EXERCISE: If a line below contains the string "false", return that line.
*** Opening DATA IN THIS EXERCISE ***
(* ===== verification/Kmalloc.v ===== *)
(** * The kernel heap (mm/kmalloc.c, inc/kmalloc.h)

    A 16 MB pool is divided evenly over the NUMA nodes; each node's part holds
    nine slab caches of fixed-size objects, free objects linked through their
    first word, and a bump region for everything else.  [slab_owner] maps every
    16-byte granule of the pool to the cache or bump region it belongs to, which
    is how kfree finds the cache of a pointer.

    The memory is the map from an address to the word stored there, of which
    the allocator itself reads and writes only the links of free objects.  The
    address of the pool is an argument.  Taking a node lock that is set spins
    for ever and is [None]. *)

From stdpp Require Import base gmap list.
From Stdlib Require Import ZArith Lia.
From S2P Require Import Prelude.

Definition HEAP_POOL_SIZE : Z := 16 * 1024 * 1024.
Definition KMALLOC_MIN_SIZE : Z := 16.
Definition KMALLOC_NUM_CACHES : nat := 9.
Definition NUMA_MAX_NODES : nat := 8.
Definition OWNER_BUMP : Z := 15.
Definition OWNER_INVALID : Z := 255.
Definition BASE_SLAB_TOTAL : Z := 557056.

Definition cache_sizes : list Z := [16; 32; 64; 128; 256; 512; 1024; 2048; 4096].
Definition base_quota : list Z := [1024; 512; 512; 256; 256; 128; 64; 64; 32].

Record kmem_cache := KmemCache {
  obj_size : Z; freelist : Z; total : Z; free_count : Z; cbase : Z
}.

Record kheap := KHeap {
  k_mem : Z -> Z;                        (* *(void ** )p *)
  slab_owner : Z -> Z;
  caches : nat -> nat -> kmem_cache;
  bump_ptr : nat -> Z;
  bump_end : nat -> Z;
  node_lock : nat -> bool;
  node_base : nat -> Z;
  node_size : nat -> Z;
  active_nodes : nat;
}.

Definition with_mem (s : kheap) (m : Z -> Z) : kheap :=
  KHeap m (slab_owner s) (caches s) (bump_ptr s) (bump_end s) (node_lock s)
    (node_base s) (node_size s) (active_nodes s).
Definition with_owner (s : kheap) (o : Z -> Z) : kheap :=
  KHeap (k_mem s) o (caches s) (bump_ptr s) (bump_end s) (node_lock s)
    (node_base s) (node_size s) (active_nodes s).
Definition with_cache (s : kheap) (n ci : nat) (c : kmem_cache) : kheap :=
  KHeap (k_mem s) (slab_owner s) (nupd (caches s) n (nupd (caches s n) ci c)) (bump_ptr s)
    (bump_end s) (node_lock s) (node_base s) (node_size s) (active_nodes s).
Definition with_bump (s : kheap) (n : nat) (p e : Z) : kheap :=
  KHeap (k_mem s) (slab_owner s) (caches s) (nupd (bump_ptr s) n p) (nupd (bump_end s) n e)
    (node_lock s) (node_base s) (node_size s) (active_nodes s).
Definition with_lock (s : kheap) (n : nat) (b : bool) : kheap :=
  KHeap (k_mem s) (slab_owner s) (caches s) (bump_ptr s) (bump_end s)
    (nupd (node_lock s) n b) (node_base s) (node_size s) (active_nodes s).
Definition with_node (s : kheap) (n : nat) (base size : Z) : kheap :=
  KHeap (k_mem s) (slab_owner s) (caches s) (bump_ptr s) (bump_end s) (node_lock s)
    (nupd (node_base s) n base) (nupd (node_size s) n size) (active_nodes s).
Definition with_active (s : kheap) (n : nat) : kheap :=
  KHeap (k_mem s) (slab_owner s) (caches s) (bump_ptr s) (bump_end s) (node_lock s)
    (node_base s) (node_size s) n.

Definition nlock (s : kheap) (n : nat) : option kheap :=
  if node_lock s n then None else Some (with_lock s n true).
Definition nunlock (s : kheap) (n : nat) : kheap := with_lock s n false.

Definition cache_size (ci : nat) : Z := nth ci cache_sizes 0.
Definition quota (ci : nat) : Z := nth ci base_quota 0.

(** The first class whose objects are large enough, or KMALLOC_NUM_CACHES. *)
Fixpoint cidx_from (sizes : list Z) (i : nat) (sz : Z) : nat :=
  match sizes with
  | [] => i
  | c :: sizes => if sz <=? c then i else cidx_from sizes (S i) sz
  end.
Definition cidx_for (sz : Z) : nat := cidx_from cache_sizes 0 sz.

Definition node_quota (ci : nat) (pool_sz : Z) : Z :=
  let target := u64 (pool_sz * 3) / 4 in
  let q := u64 (quota ci * target) / BASE_SLAB_TOTAL in
  let q := if quota ci <? q then quota ci else q in
  if q =? 0 then 1 else q.

(** [for (j = nobj; j-- > 0; ) { *(void ** )obj = next; next = obj; }] *)
Fixpoint link_objs (j : nat) (start obj_sz : Z) (m : Z -> Z) (next : Z) : (Z -> Z) * Z :=
  match j with
  | O => (m, next)
  | S j =>
      let obj := start + Z.of_nat j * obj_sz in
      link_objs j start obj_sz (upd m obj next) obj
  end.

(** [for (g = first; g < last; g++) slab_owner[g] = tag;] *)
Definition tag_range (o : Z -> Z) (first last tag : Z) : Z -> Z :=
  fun g => if (first <=? g) && (g <? last) then tag else o g.

Definition owner_tag (nid : nat) (ci : Z) : Z := u8 (Z.lor (Z.shiftl (Z.of_nat nid) 4) ci).

Section kmalloc.
Context (heap_pool : Z).

(** One iteration of the loop over the size classes of init_node. *)
Definition init_cache (nid : nat) (base psz : Z) (so : kheap * Z) (ci : nat) : kheap * Z :=
  let '(s, off) := so in
  let obj_sz := cache_size ci in
  let nobj := node_quota ci psz in
  let region := u64 (obj_sz * nobj) in
  let '(m, next) := link_objs (Z.to_nat nobj) (base + off) obj_sz (k_mem s) 0 in
  let s := with_mem s m in
  let s := with_cache s nid ci (KmemCache obj_sz next nobj nobj (base + off)) in
  let first := (base + off - heap_pool) / KMALLOC_MIN_SIZE in
  let ngran := region / KMALLOC_MIN_SIZE in
  let s := with_owner s (tag_range (slab_owner s) first (first + ngran)
                           (owner_tag nid (Z.of_nat ci))) in
  (s, off + region).

Definition init_node (s : kheap) (nid : nat) (base psz : Z) : kheap :=
  let s := with_node s nid base psz in
  let '(s, off) := fold_left (init_cache nid base psz) (seq 0 KMALLOC_NUM_CACHES) (s, 0) in
  let bstart := (base + off - heap_pool) / KMALLOC_MIN_SIZE in
  let bend := (base + psz - heap_pool) / KMALLOC_MIN_SIZE in
  let s := with_owner s (tag_range (slab_owner s) bstart bend (owner_tag nid OWNER_BUMP)) in
  with_bump s nid (base + off) (base + psz).

(** [node_count] is the value of numa_node_count(). *)
Definition kmalloc_init (s : kheap) (node_count : Z) : kheap :=
  let s := with_owner s (fun _ => OWNER_INVALID) in
  let s := fold_left (fun s i => with_lock s i false) (seq 0 NUMA_MAX_NODES) s in
  let active := if (node_count =? 0) || (Z.of_nat NUMA_MAX_NODES <? node_count)
                then 1 else node_count in
  let s := with_active s (Z.to_nat active) in
  let per_node := HEAP_POOL_SIZE / active in
  fold_left (fun s n => init_node s n (heap_pool + Z.of_nat n * per_node) per_node)
    (seq 0 (Z.to_nat active)) s.

Definition fl_valid (p : Z) : bool := (heap_pool <=? p) && (p <? heap_pool + HEAP_POOL_SIZE).

Definition set_freelist (c : kmem_cache) (f n : Z) : kmem_cache :=
  KmemCache (obj_size c) f (total c) n (cbase c).

Definition alloc_from_node (ci nid : nat) (s : kheap) : kheap * Z :=
  let c := caches s nid ci in
  if freelist c =? 0 then (s, 0) else
  if negb (fl_valid (freelist c)) then (with_cache s nid ci (set_freelist c 0 0), 0) else
  let obj := freelist c in
  (with_cache s nid ci (set_freelist c (k_mem s obj) (u64 (free_count c - 1))), obj).

Definition bump_alloc (sz : Z) (nid : nat) (s : kheap) : kheap * Z :=
  let a := Z.land (u64 (bump_ptr s nid + 63)) (u64 (Z.lnot 63)) in
  if bump_end s nid <? u64 (a + sz) then (s, 0)
  else (with_bump s nid (u64 (a + sz)) (bump_end s nid), a).

(** One attempt on a node under its lock. *)
Definition locked (f : nat -> kheap -> kheap * Z) (n : nat) (s : kheap) : option (kheap * Z) :=
  s ← nlock s n;
  let '(s, p) := f n s in
  Some (nunlock s n, p).

(** The preferred node first, then the loop over the others: both halves of
    kmalloc_node have this shape. *)
Fixpoint try_others (f : nat -> kheap -> kheap * Z) (node : nat) (ns : list nat) (s : kheap) :
    option (kheap * Z) :=
  match ns with
  | [] => Some (s, 0)
  | n :: ns =>
      if Nat.eqb n node then try_others f node ns s else
      '(s, p) ← locked f n s;
      if negb (p =? 0) then Some (s, p) else try_others f node ns s
  end.

Definition try_nodes (f : nat -> kheap -> kheap * Z) (node : nat) (s : kheap) :
    option (kheap * Z) :=
  '(s, p) ← locked f node s;
  if negb (p =? 0) then Some (s, p) else try_others f node (seq 0 (active_nodes s)) s.

Definition kmalloc_node (s : kheap) (sz node : Z) : option (kheap * Z) :=
  if sz =? 0 then Some (s, 0) else
  let node := if Z.of_nat (active_nodes s) <=? node then O else Z.to_nat node in
  let ci := cidx_for sz in
  '(s, p) ← (if (ci <? KMALLOC_NUM_CACHES)%nat then try_nodes (alloc_from_node ci) node s
             else Some (s, 0));
  if negb (p =? 0) then Some (s, p) else try_nodes (bump_alloc sz) node s.

(** [current_node] is the value of numa_current_node(). *)
Definition kmalloc (s : kheap) (sz current_node : Z) : option (kheap * Z) :=
  kmalloc_node s sz current_node.

Definition kfree (s : kheap) (p : Z) : option kheap :=
  if p =? 0 then Some s else
  if negb (fl_valid p) then Some s else
  let ow := slab_owner s ((p - heap_pool) / KMALLOC_MIN_SIZE) in
  let nid := Z.shiftr ow 4 in
  let ci := Z.land ow 15 in
  if (ow =? OWNER_INVALID) || (ci =? OWNER_BUMP) || (Z.of_nat (active_nodes s) <=? nid)
  then Some s else
  let nid := Z.to_nat nid in
  let ci := Z.to_nat ci in
  let c := caches s nid ci in
  if negb (u64 (p - cbase c) mod obj_size c =? 0) then Some s else
  s ← nlock s nid;
  let c := caches s nid ci in
  if total c <=? free_count c then Some (nunlock s nid) else
  let s := with_mem s (upd (k_mem s) p (freelist c)) in
  let s := with_cache s nid ci (set_freelist c p (u64 (free_count c + 1))) in
  Some (nunlock s nid).

Definition kmalloc_stats_node (s : kheap) (node ci : Z) : Z * Z :=
  if (Z.of_nat (active_nodes s) <=? node) || (Z.of_nat KMALLOC_NUM_CACHES <=? ci) then (0, 0)
  else let c := caches s (Z.to_nat node) (Z.to_nat ci) in (total c, free_count c).

Definition kmalloc_stats (s : kheap) (ci : Z) : Z * Z := kmalloc_stats_node s 0 ci.

End kmalloc.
*** Closing DATA IN THIS EXERCISE ***
SOLUTION:
Definition nunlock (s : kheap) (n : nat) : kheap := with_lock s n false.
  let s := fold_left (fun s i => with_lock s i false) (seq 0 NUMA_MAX_NODES) s in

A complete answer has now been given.